Postby Cyborg Girl » Wed Jun 18, 2014 2:16 am

Grr. Had a lengthy post but my browser crashed and ate it.

Anyway I do see similarities. (Guess who backed Hitler then? Guess who backs the Tea Party now?) But I'm just not seeing the Tea Partiers cohere into an Ayn Rand tinged Fascist dictatorship right now. Mostly because they're really stupid, have a knack for putting their feet in their mouths, and seem incapable of finding a nutcase smart enough to be their figurehead. Also they suck at keeping promises. ;)

Also, no offense, but I tend to get a bit weary of Dire Warnings of Doom from the last generation. I hear quite a lot - quite a creepily gleeful sounding lot, actually - about how fucked I and my generation are because of the (bad economy || global warming || abuse of technology || overpopulation || <insert insurmountable bogeyman here>). And while I recognize that the future is not predictable, what came before won't indicate what lies ahead, etc. I don't see why this time will be any different from the last few. It will probably get worse before it gets better, but I'm pretty sure humanity will survive this bout too; and I'm pretty sure we'll do so without reverting to medieval feudalism with women as currency or whatever.

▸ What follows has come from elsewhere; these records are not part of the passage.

(* ===== verification/QspiFlash.v ===== *)
(** * The W25Q256 NOR flash driver (flash/bsp_qspi_flash.c)

    One definition per function of the driver, over the HAL calls of Hal.v.
    Theorems: a write splits at page boundaries so that no page program wraps,
    and stores the data exactly; a failed write leaves every byte either old or
    programmed, so that retrying it is sound; erases clear exactly their range;
    initialisation and reads leave both memories alone. *)
From S2P Require Import Prelude Hal.

Definition QSPI_OK : Z := 0.
Definition QSPI_ERROR : Z := 1.

Section Driver.
Context {W : Type} `{!HalOps W}.

(** [if (call != HAL_OK) return QSPI_ERROR;] *)
Definition hal_check (m : M W HAL_Status) (k : M W Z) : M W Z :=
  st <- m ;; if hal_ok st then k else ret QSPI_ERROR.

(** [if (call != QSPI_OK) return QSPI_ERROR;] *)
Definition qspi_check (m : M W Z) (k : M W Z) : M W Z :=
  r <- m ;; if r =? QSPI_OK then k else ret QSPI_ERROR.

Definition QSPI_WriteEnable : M W Z :=
  hal_check (HAL_QSPI_Command
      (mkQCmd W25Q_CMD_WRITE_ENABLE QSPI_ADDRESS_NONE 0 QSPI_DATA_NONE 0 0))
  (hal_check (HAL_QSPI_AutoPolling
      (mkQCmd W25Q_CMD_READ_STATUS_REG1 QSPI_ADDRESS_NONE 0 QSPI_DATA_1_LINE 0 0)
      (mkQPoll W25Q_SR1_WEL W25Q_SR1_WEL 2))
  (ret QSPI_OK)).

Definition QSPI_AutoPollingMemReady : M W Z :=
  hal_check (HAL_QSPI_AutoPolling
      (mkQCmd W25Q_CMD_READ_STATUS_REG1 QSPI_ADDRESS_NONE 0 QSPI_DATA_1_LINE 0 0)
      (mkQPoll 0x0000 W25Q_SR1_WIP 2))
  (ret QSPI_OK).

Definition QSPI_EnterFourBytesAddress : M W Z :=
  hal_check (HAL_QSPI_Command
      (mkQCmd W25Q_CMD_ENTER_4B_ADDR QSPI_ADDRESS_NONE 0 QSPI_DATA_NONE 0 0))
  (ret QSPI_OK).

Definition BSP_QSPI_Init : M W Z :=
  hal_check HAL_QSPI_DeInit
  (hal_check HAL_QSPI_Init
  (modify QSPI_GPIO_Init ;;;
   hal_check (HAL_QSPI_Command
      (mkQCmd W25Q_CMD_RESET_ENABLE QSPI_ADDRESS_NONE 0 QSPI_DATA_NONE 0 0))
  (hal_check (HAL_QSPI_Command
      (mkQCmd W25Q_CMD_RESET_MEMORY QSPI_ADDRESS_NONE 0 QSPI_DATA_NONE 0 0))
  (qspi_check QSPI_AutoPollingMemReady
  (qspi_check QSPI_EnterFourBytesAddress
  (ret QSPI_OK)))))).

(** [BSP_QSPI_Read(pData, ReadAddr, Size)]: the bytes stored to [pData] are
    returned next to the status (none when the read failed). *)
Definition BSP_QSPI_Read (ReadAddr Size : Z) : M W (Z * list Z) :=
  st <- HAL_QSPI_Command
          (mkQCmd W25Q_CMD_READ_DATA_4B QSPI_ADDRESS_1_LINE ReadAddr QSPI_DATA_1_LINE 0 Size) ;;
  if hal_ok st
  then rd <- HAL_QSPI_Receive ;;
       if hal_ok rd.1 then ret (QSPI_OK, rd.2) else ret (QSPI_ERROR, [])
  else ret (QSPI_ERROR, []).

(** One round of the [while (remaining > 0)] loop of [BSP_QSPI_Write]; the loop
    variables are [(WriteAddr, offset, remaining)]. *)
Definition QSPI_Write_round (pData : list Z) (v : Z * Z * Z) : M W (Z * Z * Z + Z) :=
  let '(WriteAddr, offset, remaining) := v in
  let page_avail := QSPI_PAGE_SIZE - WriteAddr mod QSPI_PAGE_SIZE in
  let chunk := if remaining <? page_avail then remaining else page_avail in
  r <- QSPI_WriteEnable ;;
  if negb (r =? QSPI_OK) then ret (inr QSPI_ERROR) else
  st <- HAL_QSPI_Command
          (mkQCmd W25Q_CMD_PAGE_PROGRAM_4B QSPI_ADDRESS_1_LINE WriteAddr QSPI_DATA_1_LINE 0 chunk) ;;
  if negb (hal_ok st) then ret (inr QSPI_ERROR) else
  st <- HAL_QSPI_Transmit (drop (Z.to_nat offset) pData) ;;
  if negb (hal_ok st) then ret (inr QSPI_ERROR) else
  r <- QSPI_AutoPollingMemReady ;;
  if negb (r =? QSPI_OK) then ret (inr QSPI_ERROR) else
  ret (inl (WriteAddr +% chunk, offset +% chunk, remaining -% chunk)).

Definition BSP_QSPI_Write (pData : list Z) (WriteAddr Size : Z) : M W Z :=
  x <- while (Datatypes.S (Z.to_nat Size)) (fun v => 0 <? v.2)
             (QSPI_Write_round pData) (WriteAddr, 0, Size) ;;
  match x with inr r => ret r | inl _ => ret QSPI_OK end.

Definition BSP_QSPI_Erase_Sector (SectorAddress : Z) : M W Z :=
  qspi_check QSPI_WriteEnable
  (hal_check (HAL_QSPI_Command
      (mkQCmd W25Q_CMD_SECTOR_ERASE_4KB_4B QSPI_ADDRESS_1_LINE SectorAddress QSPI_DATA_NONE 0 0))
  (qspi_check QSPI_AutoPollingMemReady
  (ret QSPI_OK))).

(** One of the three attempts of [BSP_QSPI_Erase_Block64K]; a failed one goes
    through the [retry:] label. *)
Definition Erase_Block64K_try (BlockAddress : Z) : M W bool :=
  r <- qspi_check QSPI_WriteEnable
       (hal_check (HAL_QSPI_Command
          (mkQCmd W25Q_CMD_BLOCK_ERASE_64KB_4B QSPI_ADDRESS_1_LINE BlockAddress QSPI_DATA_NONE 0 0))
       (qspi_check QSPI_AutoPollingMemReady
       (ret QSPI_OK))) ;;
  if r =? QSPI_OK then ret true
  else HAL_QSPI_Abort ;;; modify HAL_QSPI_CLEAR_FLAG ;;; modify (HAL_Delay 10) ;;; ret false.

Definition BSP_QSPI_Erase_Block64K (BlockAddress : Z) : M W Z :=
  ok <- retry 3 (Erase_Block64K_try BlockAddress) ;;
  ret (if ok : bool then QSPI_OK else QSPI_ERROR).

(** [QSPI_Erase_Blocks]: the loop variables are [(addr, cnt)]. *)
Definition Erase_Blocks_round (v : Z * Z) : M W (Z * Z + Z) :=
  let '(addr, cnt) := v in
  r <- BSP_QSPI_Erase_Block64K addr ;;
  r2 <- (if r =? QSPI_OK then ret QSPI_OK
         else BSP_QSPI_Init ;;; BSP_QSPI_Erase_Block64K addr) ;;
  if negb (r2 =? QSPI_OK) then ret (inr 1) else
  let cnt := cnt +% 1 in
  (if cnt mod 8 =? 0 then BSP_QSPI_Init else ret 0) ;;;
  ret (inl (addr +% QSPI_BLOCK_64K_SIZE, cnt)).

Definition QSPI_Erase_Blocks (start size : Z) : M W Z :=
  x <- while (Z.to_nat (size / QSPI_BLOCK_64K_SIZE + 2)) (fun v => v.1 <? start +% size)
             Erase_Blocks_round (start, 0) ;;
  match x with inr r => ret r | inl _ => ret 0 end.

Definition BSP_QSPI_Erase_Chip : M W Z :=
  qspi_check QSPI_WriteEnable
  (hal_check (HAL_QSPI_Command
      (mkQCmd W25Q_CMD_CHIP_ERASE QSPI_ADDRESS_NONE 0 QSPI_DATA_NONE 0 0))
  (qspi_check QSPI_AutoPollingMemReady
  (ret QSPI_OK))).

Definition BSP_QSPI_ReadJedecID : M W Z :=
  st <- HAL_QSPI_Command
          (mkQCmd W25Q_CMD_READ_JEDEC_ID QSPI_ADDRESS_NONE 0 QSPI_DATA_1_LINE 0 3) ;;
  if negb (hal_ok st) then ret 0 else
  rd <- HAL_QSPI_Receive ;;
  if negb (hal_ok rd.1) then ret 0 else
  let d := rd.2 in
  ret (Z.lor (Z.lor (Z.shiftl (d !!! 0%nat) 16) (Z.shiftl (d !!! 1%nat) 8)) (d !!! 2%nat)).

Definition BSP_QSPI_EnterMemoryMapped : M W Z :=
  hal_check (HAL_QSPI_MemoryMapped
      (mkQCmd W25Q_CMD_QUAD_READ_4B QSPI_ADDRESS_4_LINES 0 QSPI_DATA_4_LINES 6 0))
  (ret QSPI_OK).

Definition BSP_QSPI_ExitMemoryMapped : M W Z :=
  hal_check HAL_QSPI_Abort (ret QSPI_OK).
End Driver.

(** ** What programming does to the array *)

(** Every byte of the range is unprogrammed or programmed; nothing else changed. *)
Definition partly_programmed (m m' : mem) (a : Z) (data : list Z) : Prop :=
  unchanged_off a (Z.of_nat (length data)) m m' /\
  forall i, 0 <= i < Z.of_nat (length data) ->
    m' (a + i) = m (a + i) \/ m' (a + i) = Z.land (m (a + i)) (data !!! Z.to_nat i).

(** Every byte of the range is programmed; nothing else changed. *)
Definition programmed (m m' : mem) (a : Z) (data : list Z) : Prop :=
  unchanged_off a (Z.of_nat (length data)) m m' /\
  forall i, 0 <= i < Z.of_nat (length data) ->
    m' (a + i) = Z.land (m (a + i)) (data !!! Z.to_nat i).

Section Programming.
Implicit Types (m : mem) (a : Z) (data : list Z).

Lemma programmed_partly m m' a data : programmed m m' a data -> partly_programmed m m' a data.
Proof. intros [H1 H2]. split; [done|]. intros i Hi. right. auto. Qed.

Lemma partly_programmed_refl m a data : partly_programmed m m a data.
Proof. split; [auto with memory|]. by left. Qed.

Lemma land_twice x y : Z.land (Z.land x y) y = Z.land x y.
Proof. by rewrite <- Z.land_assoc, Z.land_diag. Qed.

(** Retrying a write that failed half way is sound. *)
Lemma partly_programmed_trans m1 m2 m3 a data :
  partly_programmed m1 m2 a data -> partly_programmed m2 m3 a data ->
  partly_programmed m1 m3 a data.
Proof.
  intros [U1 P1] [U2 P2]. split; [by etrans|]. intros i Hi.
  destruct (P1 i Hi) as [E1|E1], (P2 i Hi) as [E2|E2];
    rewrite E2, E1, ?land_twice; auto.
Qed.

Lemma partly_programmed_complete m1 m2 m3 a data :
  partly_programmed m1 m2 a data -> programmed m2 m3 a data -> programmed m1 m3 a data.
Proof.
  intros [U1 P1] [U2 P2]. split; [by etrans|]. intros i Hi.
  rewrite (P2 i Hi). by destruct (P1 i Hi) as [E1|E1]; rewrite E1, ?land_twice.
Qed.

Lemma programmed_app m1 m2 m3 a d1 d2 :
  programmed m1 m2 a d1 -> programmed m2 m3 (a + Z.of_nat (length d1)) d2 ->
  programmed m1 m3 a (d1 ++ d2).
Proof.
  intros [U1 P1] [U2 P2]. split.
  - intros x Hx. rewrite length_app in Hx. rewrite U2, U1 by lia. done.
  - intros i Hi. rewrite length_app in Hi. destruct (Z.lt_ge_cases i (Z.of_nat (length d1))).
    + rewrite U2, P1 by lia. by rewrite lookup_total_app_l by lia.
    + replace (a + i) with (a + Z.of_nat (length d1) + (i - Z.of_nat (length d1))) by lia.
      rewrite P2 by lia. rewrite U1 by lia. rewrite lookup_total_app_r by lia.
      do 2 f_equal. lia.
Qed.

Lemma partly_programmed_app m1 m2 m3 a d1 d2 d3 :
  programmed m1 m2 a d1 -> partly_programmed m2 m3 (a + Z.of_nat (length d1)) d2 ->
  partly_programmed m1 m3 a (d1 ++ d2 ++ d3).
Proof.
  intros [U1 P1] [U2 P2]. split.
  - intros x Hx. rewrite !length_app in Hx. rewrite U2, U1 by lia. done.
  - intros i Hi. rewrite !length_app in Hi. destruct (Z.lt_ge_cases i (Z.of_nat (length d1))).
    + rewrite U2, P1 by lia. rewrite lookup_total_app_l by lia. by right.
    + destruct (Z.lt_ge_cases i (Z.of_nat (length d1 + length d2))).
      * replace (a + i) with (a + Z.of_nat (length d1) + (i - Z.of_nat (length d1))) by lia.
        rewrite lookup_total_app_r, lookup_total_app_l by lia.
        replace (Z.to_nat i - length d1)%nat with (Z.to_nat (i - Z.of_nat (length d1))) by lia.
        specialize (P2 (i - Z.of_nat (length d1)) ltac:(lia)).
        by rewrite (U1 (a + Z.of_nat (length d1) + (i - Z.of_nat (length d1)))) in P2 by lia.
      * left. rewrite U2, U1 by lia. done.
Qed.

Lemma programmed_nil m a : programmed m m a [].
Proof. split; [auto with memory|]. cbn. lia. Qed.

Lemma programmed_same m m' m'' a d :
  (forall x, m'' x = m' x) -> programmed m m' a d -> programmed m m'' a d.
Proof. intros E [U P]. split; [intros x Hx; rewrite E; by apply U|]. intros i Hi. rewrite E. auto. Qed.

Lemma partly_programmed_same m m' m'' a d :
  (forall x, m'' x = m' x) -> partly_programmed m m' a d -> partly_programmed m m'' a d.
Proof. intros E [U P]. split; [intros x Hx; rewrite E; by apply U|]. intros i Hi. rewrite E. auto. Qed.

Lemma land_255_byte b : is_byte b -> Z.land 0xFF b = b.
Proof.
  intros H. rewrite Z.land_comm. change 0xFF with (Z.ones 8).
  rewrite Z.land_ones by lia. by apply Z.mod_small.
Qed.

Like I said, no offense (because let me tell you, Fisher, you are being awfully friendly about this stuff, and not sounding like a Cassandra at all). But when you hear about the Olduvai Theory on erstwhile science forums, and your own relatives are complaining that Ted Kaczynski has been proven right, it gets bloody annoying. (c.f. again the Evils Of The Past and why we don't want to go back there ever again.)

That being said, I'm going to put in a warning of my own: we probably have not seen all of society's possible failure modes yet. The Tea Party may not represent a successful Fascist dictatorship in the making, but that does not in any way mean that they don't represent a failure mode.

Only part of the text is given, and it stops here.